14. The other important aspect of the matter is that though the witnesses have stated that they saw the cloth of the prosecutrix smeared with dirt, but the Investigating Officer in his evidence at paragraph 9 has not supported that fact, rather his evidence is contrary to that. Moreover, Dr. Kalpana Saran (PW 5) has also not found any sign of rape upon the prosecutrix and in spite of that, appellant has been convicted mainly by taking into consideration the evidences of PWs 1, 2, 3 and 4 as admissible as a part of res gestae. Those statements made by the witnesses though have been relied upon but according to Investigating Officer (PW 9) as has been testified in paragraphs 10, 11 and 15 that the witnesses, namely, PW 1, PW 2 and PW 3 have not stated before him that prosecutrix disclosed to them that the appellant committed rape upon the prosecutrix.
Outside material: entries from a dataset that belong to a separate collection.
(** ** Evidence *)

(** [meta_json NOT LIKE '%"pruned_at"%'], where the underscore of the pattern
    stands for any one character. *)
Definition marker_here (s : string) : bool :=
  match s with
  | String q (String p (String r (String u (String n (String e (String d (String _ (String a
      (String t (String q' _)))))))))) =>
      Ascii.eqb q quote && String.eqb (String p (String r (String u (String n (String e
        (String d EmptyString)))))) "pruned" && Ascii.eqb a "a" && Ascii.eqb t "t" && Ascii.eqb q' quote
  | _ => false
  end.
Fixpoint has_marker (s : string) : bool :=
  marker_here s || match s with String _ s' => has_marker s' | EmptyString => false end.

Definition PROTECTING : list QStatus := [QS_isolating; QS_active; QS_failed; QS_restoring].

Section EvidencePrune.
Context (loads : string -> option pyval) (dumps : dict -> string).

Definition has_younger_row (rows : list EvidenceRow) (sha : string) (cutoff : Z) : bool :=
  existsb (fun r => String.eqb (ce_sha256 r) sha && (cutoff <=? ce_captured_at r)) rows.

Definition sha_le (a b : string) : Prop := String.le a b.
#[local] Instance sha_le_dec a b : Decision (sha_le a b).
Proof. unfold sha_le. apply _. Defined.

(** The candidate shas, in order. *)
Definition candidates (db : CaseDb) (quarantine : list QRow) (cutoff : Z) : list string :=
  merge_sort sha_le (remove_dups (ce_sha256 <$> List.filter
    (fun r => (ce_captured_at r <? cutoff)
              && negb (match ce_meta_json r with Some m => has_marker m | None => false end)
              && negb (existsb (fun q => String.eqb (qr_sha256 q) (ce_sha256 r)
                                         && bool_decide (qr_status q ∈ PROTECTING)) quarantine))
    (cd_evidence db))).

(** Some referencing case is not closed, or has a critical alert. *)
Definition open_reference (db : CaseDb) (sha : string) : bool :=
  existsb (fun r => String.eqb (ce_sha256 r) sha &&
     existsb (fun c => String.eqb (cs_id c) (ce_ev_case r) && negb (bool_decide (cs_status c = Case_closed)))
       (cd_cases db)) (cd_evidence db).
Definition critical_reference (db : CaseDb) (sha : string) : bool :=
  existsb (fun r => String.eqb (ce_sha256 r) sha &&
     existsb (fun l => String.eqb (ca_case l) (ce_ev_case r) &&
        existsb (fun a => String.eqb (ar_alert_id a) (ca_alert l)
                          && bool_decide (ar_severity a = SevCritical)) (cd_alerts db))
       (cd_links db)) (cd_evidence db).

(** [_stamp_tombstones]. *)
Definition stamp (pruned_at : string) (sha : string) (r : EvidenceRow) : EvidenceRow :=
  if String.eqb (ce_sha256 r) sha then
    let meta := match ce_meta_json r with
                | Some (String _ _ as m) => match loads m with Some (PDict d) => d | _ => [] end
                | _ => []
                end in
    mkEvidence (ce_ev_case r) (ce_ev_kind r) (ce_sha256 r) (ce_original_path r) (ce_captured_at r)
      (Some (dumps (dict_set "pruned_by" (PStr "auto:retention")
                      (dict_set "pruned_at" (PStr pruned_at) meta))))
  else r.

Record EvPrune := mkEvPrune {
  ep_rows : list EvidenceRow;
  ep_store : gmap string Blob;
  ep_pruned : list string;
}.

Definition with_evidence (db : CaseDb) (rows : list EvidenceRow) : CaseDb :=
  mkCaseDb (cd_cases db) (cd_links db) (cd_events db) rows (cd_alerts db).

(** The body of the loop for one sha. *)
Definition prune_sha (db : CaseDb) (cutoff : Z) (pruned_at : string) (p : EvPrune) (sha : string)
  : EvPrune :=
  let db := with_evidence db (ep_rows p) in
  if has_younger_row (ep_rows p) sha cutoff || open_reference db sha || critical_reference db sha
  then p
  else
    let rows := stamp pruned_at sha <$> ep_rows p in
    match ep_store p !! sha with
    | Some _ => mkEvPrune rows (delete sha (ep_store p)) (ep_pruned p ++ [sha])
    | None => mkEvPrune rows (ep_store p) (ep_pruned p)
    end.

(** [prune_evidence]. *)
Definition prune_evidence (db : CaseDb) (quarantine : list QRow) (store : gmap string Blob)
    (now days : Z) (pruned_at : string) : EvPrune :=
  let cutoff := now - days * DAY_US in
  foldl (prune_sha db cutoff pruned_at) (mkEvPrune (cd_evidence db) store [])
    (candidates db quarantine cutoff).

(** *** A protected blob is never pruned *)

(** What keeps a blob: a young row, an open or critical case, a quarantine row. *)
Definition protects (db : CaseDb) (quarantine : list QRow) (cutoff : Z) (sha : string) : Prop :=
  (exists r, r ∈ cd_evidence db /\ ce_sha256 r = sha /\
     (cutoff <= ce_captured_at r \/
      (exists c, c ∈ cd_cases db /\ cs_id c = ce_ev_case r /\ cs_status c = Case_open) \/
      (exists l a, l ∈ cd_links db /\ ca_case l = ce_ev_case r /\ a ∈ cd_alerts db /\
         ar_alert_id a = ca_alert l /\ ar_severity a = SevCritical))) \/
  (exists q, q ∈ quarantine /\ qr_sha256 q = sha /\ qr_status q ∈ PROTECTING).

(** Rows that differ at most in their metadata. *)
Definition same_but_meta (r r' : EvidenceRow) : Prop :=
  ce_ev_case r = ce_ev_case r' /\ ce_ev_kind r = ce_ev_kind r' /\ ce_sha256 r = ce_sha256 r' /\
  ce_original_path r = ce_original_path r' /\ ce_captured_at r = ce_captured_at r'.

Lemma stamp_same (pruned_at sha : string) (r : EvidenceRow) : same_but_meta r (stamp pruned_at sha r).
Proof. unfold stamp. by destruct (String.eqb _ _). Qed.

Lemma Forall2_stamp (pruned_at sha : string) (rows0 rows : list EvidenceRow) :
  Forall2 same_but_meta rows0 rows -> Forall2 same_but_meta rows0 (stamp pruned_at sha <$> rows).
Proof.
  induction 1 as [|r r' l l' Hr Hl IH]; [constructor|]. rewrite fmap_cons. constructor; [|done].
  pose proof (stamp_same pruned_at sha r') as H. unfold same_but_meta in *. intuition congruence.
Qed.

(** A row that protects stops the pruning of its sha, whatever was stamped before. *)
Lemma prune_sha_protected (db : CaseDb) (cutoff : Z) (pruned_at sha : string) (p : EvPrune)
    (quarantine : list QRow) :
  Forall2 same_but_meta (cd_evidence db) (ep_rows p) ->
  (exists r, r ∈ cd_evidence db /\ ce_sha256 r = sha /\
     (cutoff <= ce_captured_at r \/
      (exists c, c ∈ cd_cases db /\ cs_id c = ce_ev_case r /\ cs_status c = Case_open) \/
      (exists l a, l ∈ cd_links db /\ ca_case l = ce_ev_case r /\ a ∈ cd_alerts db /\
         ar_alert_id a = ca_alert l /\ ar_severity a = SevCritical))) ->
  prune_sha db cutoff pruned_at p sha = p.
Proof.
  intros Hsame (r & Hr & Hsha & Hwhy).
  apply list_elem_of_lookup in Hr as [i Hi].
  destruct (Forall2_lookup_l _ _ _ _ _ Hsame Hi) as (r' & Hi' & Hc & _ & Hs & _ & Ht).
  assert (Hin : List.In r' (ep_rows p)) by (apply list_elem_of_In; by eapply list_elem_of_lookup_2).
  unfold prune_sha.
  assert (has_younger_row (ep_rows p) sha cutoff || open_reference (with_evidence db (ep_rows p)) sha
          || critical_reference (with_evidence db (ep_rows p)) sha = true) as ->; [|done].
  apply orb_true_iff. rewrite orb_true_iff. destruct Hwhy as [Hy|[(c & Hcin & Hcid & Hco)|(l & a & Hl & Hlc & Ha & Haid & Hsev)]].
  - left. left. apply existsb_exists. exists r'. split; [done|].
    rewrite <- Hs, Hsha, String.eqb_refl. simpl. apply Z.leb_le. lia.
  - left. right. apply existsb_exists. exists r'. split; [done|].
    rewrite <- Hs, Hsha, String.eqb_refl. simpl. apply existsb_exists. exists c.
    split; [by apply list_elem_of_In|]. by rewrite Hcid, Hc, String.eqb_refl, Hco.
  - right. apply existsb_exists. exists r'. split; [done|].
    rewrite <- Hs, Hsha, String.eqb_refl. simpl. apply existsb_exists. exists l.
    split; [by apply list_elem_of_In|]. rewrite Hlc, Hc, String.eqb_refl. simpl.
    apply existsb_exists. exists a. split; [by apply list_elem_of_In|].
    by rewrite Haid, String.eqb_refl, Hsev.
Qed.

Lemma prune_sha_frame (db : CaseDb) (cutoff : Z) (pruned_at sha sha' : string) (p : EvPrune) :
  Forall2 same_but_meta (cd_evidence db) (ep_rows p) ->
  let p' := prune_sha db cutoff pruned_at p sha in
  Forall2 same_but_meta (cd_evidence db) (ep_rows p') /\
  (sha' <> sha -> ep_store p' !! sha' = ep_store p !! sha') /\
  ep_store p' ⊆ ep_store p.
Proof.
  intros H. unfold prune_sha. destruct (_ || _); [done|].
  destruct (ep_store p !! sha); simpl; (split; [by apply Forall2_stamp|]); [|done].
  split; [intros Hn; by rewrite lookup_delete_ne | apply delete_subseteq].
Qed.
End EvidencePrune.

(** C38. A forensic blob is never pruned while something needs it: if any of
    its evidence rows is younger than the retention age, belongs to a case that
    is open, or to a case with a critical alert, or if a quarantine row in
    status isolating, active, failed or restoring refers to it, the blob is
    still in the store after the run; and no evidence row is ever deleted or
    changed in anything but its metadata. *)
Theorem prune_evidence_protects (loads : string -> option pyval) (dumps : dict -> string)
    (db : CaseDb) (quarantine : list QRow) (store : gmap string Blob) (now days : Z)
    (pruned_at sha : string) :
  protects db quarantine (now - days * DAY_US) sha ->
  let p := prune_evidence loads dumps db quarantine store now days pruned_at in
  ep_store p !! sha = store !! sha /\ Forall2 same_but_meta (cd_evidence db) (ep_rows p).
Proof.
  intros Hprot. unfold prune_evidence. cbv zeta. set (cutoff := now - days * DAY_US) in *.
  set (cands := candidates db quarantine cutoff).
  assert (Hcand : (exists q, q ∈ quarantine /\ qr_sha256 q = sha /\ qr_status q ∈ PROTECTING) ->
            sha ∉ cands).
  { intros (q & Hq & Hqs & Hst) Hin. unfold cands, candidates in Hin.
    rewrite merge_sort_Permutation, elem_of_remove_dups in Hin.
    apply list_elem_of_fmap in Hin as (r & -> & Hr).
    apply list_elem_of_In, List.filter_In in Hr as [_ Hr].
    apply andb_prop in Hr as [_ Hr%negb_true_iff].
    assert (existsb (fun q0 => String.eqb (qr_sha256 q0) (ce_sha256 r)
        && bool_decide (qr_status q0 ∈ PROTECTING)) quarantine = true); [|congruence].
    apply existsb_exists. exists q. split; [by apply list_elem_of_In|].
    by rewrite Hqs, String.eqb_refl, bool_decide_eq_true_2. }
  assert (Hgen : forall l p, (forall x, x ∈ l -> x ∈ cands) ->
            Forall2 same_but_meta (cd_evidence db) (ep_rows p) ->
            let p' := foldl (prune_sha loads dumps db cutoff pruned_at) p l in
            ep_store p' !! sha = ep_store p !! sha /\
            Forall2 same_but_meta (cd_evidence db) (ep_rows p')).
  { induction l as [|x l IH]; intros p Hl Hp; [done|]. cbn [foldl].
    destruct (prune_sha_frame loads dumps db cutoff pruned_at x sha p Hp) as (H1 & H2 & _).
    destruct (IH (prune_sha loads dumps db cutoff pruned_at p x)) as [H3 H4]; [|done|].
    { intros y Hy. apply Hl. by right. }
    split; [|done]. rewrite H3. destruct (decide (x = sha)) as [->|]; [|by apply H2].
    destruct Hprot as [Hr|Hq]; [|exfalso; apply (Hcand Hq), Hl; left].
    by rewrite (prune_sha_protected loads dumps db cutoff pruned_at sha p quarantine). }
  destruct (Hgen cands (mkEvPrune (cd_evidence db) store [])) as [H1 H2]; [done| |done].
  simpl. apply Forall2_same_length_lookup. split; [done|].
  intros i r r' Hr Hr'. assert (r = r') as -> by congruence. done.
Qed.

Module EvidencePruneExample.
Definition db : CaseDb :=
  mkCaseDb [mkCaseRow "c1" "t" Case_closed 0 (Some 1); mkCaseRow "c2" "t" Case_open 0 None] [] []
    [mkEvidence "c1" "file" "s1" "/tmp/a" 0 None; mkEvidence "c1" "file" "s2" "/tmp/b" 0 None;
     mkEvidence "c2" "file" "s2" "/tmp/b" 0 None] [].
Definition store : gmap string Blob := {[ "s1"%string := mkBlob 1 "a"; "s2"%string := mkBlob 2 "b" ]}.
Definition loads (_ : string) : option pyval := None.
Definition dumps (_ : dict) : string := "{}".
Definition result : EvPrune :=
  prune_evidence loads dumps db [] store (400 * DAY_US) 365 "2026-01-01".
End EvidencePruneExample.

(** The open case keeps [s2]; [s1] is pruned. *)
Lemma prune_evidence_protects_witness :
  ep_store EvidencePruneExample.result !! "s2"%string = Some (mkBlob 2 "b") /\
  ep_pruned EvidencePruneExample.result = ["s1"%string].
Proof.
  split; [|vm_compute; reflexivity].
  refine (proj1 (prune_evidence_protects EvidencePruneExample.loads EvidencePruneExample.dumps
    EvidencePruneExample.db [] EvidencePruneExample.store (400 * DAY_US) 365 "2026-01-01" "s2" _)).
  left. exists (mkEvidence "c2" "file" "s2" "/tmp/b" 0 None).
  split; [right; right; left|]. split; [reflexivity|]. right. left.
  exists (mkCaseRow "c2" "t" Case_open 0 None). split; [right; left|]. split; reflexivity.
Defined.

(** ** The whole run *)

Record RetentionConfig := mkRetentionConfig {
  rc_events_days : Z;
  rc_events_max_rows_per_run : Z;
  rc_journal_days : Z;
  rc_journal_quota_mb : Z;
  rc_journal_quota_floor_days : Z;
  rc_alerts_days : Z;
  rc_evidence_days : Z;
}.

Record RetentionReport := mkReport {
  rp_events_deleted : Z;
  rp_journal_files_deleted : Z;
  rp_alerts_deleted : Z;
  rp_evidence_blobs_deleted : Z;
  rp_pruned_shas : list string;
  rp_skipped_files : list string;
  rp_errors : list string;
  rp_quota_overage_bytes : Z;
}.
Moreover, even if it is assumed that witnesses had made statements just before the occurrence that the prosecutrix disclosed that the appellant committed rape but those statement is admissible not as evidence of the truth of the charge but as evidence of the credibility of the complainant. But here in the instant case, as has been stated above, the version of the prosecutrix in her fardbeyan cannot be taken to be true at all. 15. Regard being had to the facts and circumstances, as stated above;, the judgment of conviction and order of sentence passed by the trial Court cannot be sustained. Accordingly, it is said set aside. Consequently, appellant is acquitted and is discharged from the liability of the bail bonds. 16. In the result, this appeal is allowed. Appeal allowed.